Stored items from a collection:
━━━━━━━━━━

(** A round of the thread: [do_yp_remove] sets [yp_update] for an entry that
    is to be released, and its entry is marked then. *)
Definition yp_round (config : yp_config) (sources : list (string * bool)) (stats : string -> string -> option string)
    (admin : string) (ask : string -> string -> yp_answer) (now : Z) (st : yp_state)
    : option (yp_state * list (string * string)) :=
  '(servers, sent) ← communicate stats admin (yp_client_limit st) ask now (active_yps st);
  let removed := existsb (fun s => existsb yp_marked (yps_mounts s)) servers in
  Some (update_pass config sources (Yp_state servers (pending_yps st) (yp_update st || removed) (yp_client_limit st)), sent).

(** ** Calls of the sources *)

(** [yp_add], at one server, with what becomes of [yp_update]. *)
Definition add_at (config : yp_config) (now : Z) (mount : string) (s : yp_server) : yp_server * bool :=
  match find_yp_mount (yps_mounts s) mount with
  | Some _ => (s, false)
  | None =>
      match create_yp_entry config mount with
      | Some y =>
          (set_mounts (yps_mounts s) (set_next_update (now + 60) (set_touch_interval (yps_touch_interval s) y) :: yps_pending s) s, true)
      | None => (s, false)
      end
  end.

Definition yp_add (config : yp_config) (now : Z) (mount : string) (st : yp_state) : yp_state :=
  let l := add_at config now mount <$> active_yps st in
  Yp_state (fst <$> l) (pending_yps st) (yp_update st || existsb snd l) (yp_client_limit st).

(** The loop of [yp_remove] at one server, from the place [from] on; [None]
    where the fuel does not suffice. *)
Fixpoint release_loop (fuel : nat) (mount : string) (from : nat) (mounts : list ypdata) : option (list ypdata) :=
  match fuel with
  | O => None
  | S fuel' =>
      match find_yp_mount (drop from mounts) mount with
      | None => Some mounts
      | Some (i, y) =>
          if yp_release y || yp_marked y then release_loop fuel' mount (from + i + 1) mounts
          else release_loop fuel' mount from (<[(from + i)%nat := set_next_update 0 (set_release true y)]> mounts)
      end
  end.

Definition release_at (mount : string) (s : yp_server) : option yp_server :=
  l ← release_loop (2 * length (yps_mounts s) + 1) mount 0 (yps_mounts s); Some (set_mounts l (yps_pending s) s).

Definition yp_remove (mount : string) (st : yp_state) : option yp_state :=
  l ← mapM (release_at mount) (active_yps st); Some (Yp_state l (pending_yps st) (yp_update st) (yp_client_limit st)).

(** [yp_touch] at the entries of one server: the first that is neither
    released nor marked. *)
Fixpoint touch_at (now : Z) (mount : string) (mounts : list ypdata) : list ypdata :=
  match mounts with
  | [] => []
  | y :: r =>
      if decide (yp_mount y = mount) then
        if yp_release y || yp_marked y then y :: touch_at now mount r
        else
          (if bool_decide (yp_proc y = DO_TOUCH) && (60 <? now + yp_touch_interval y - yp_next_update y)
           then set_next_update (now + 3) y else y) :: r
      else y :: touch_at now mount r
  end.

Definition yp_touch (now : Z) (mount : string) (st : yp_state) : yp_state :=
  Yp_state ((fun s => set_mounts (touch_at now mount (yps_mounts s)) (yps_pending s) s) <$> active_yps st) (pending_yps st)
    (yp_update st) (yp_client_limit st).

━━━━━━━━━━

PROBLEM DESCRIPTION — From the entries above, return exactly the line containing "where the fuel does not suffice. *)", the line containing "l ← release_loop", and all lines between, and nothing else.

WRITTEN ANSWER —
    where the fuel does not suffice. *)
Fixpoint release_loop (fuel : nat) (mount : string) (from : nat) (mounts : list ypdata) : option (list ypdata) :=
  match fuel with
  | O => None
  | S fuel' =>
      match find_yp_mount (drop from mounts) mount with
      | None => Some mounts
      | Some (i, y) =>
          if yp_release y || yp_marked y then release_loop fuel' mount (from + i + 1) mounts
          else release_loop fuel' mount from (<[(from + i)%nat := set_next_update 0 (set_release true y)]> mounts)
      end
  end.

Definition release_at (mount : string) (s : yp_server) : option yp_server :=
  l ← release_loop (2 * length (yps_mounts s) + 1) mount 0 (yps_mounts s); Some (set_mounts l (yps_pending s) s).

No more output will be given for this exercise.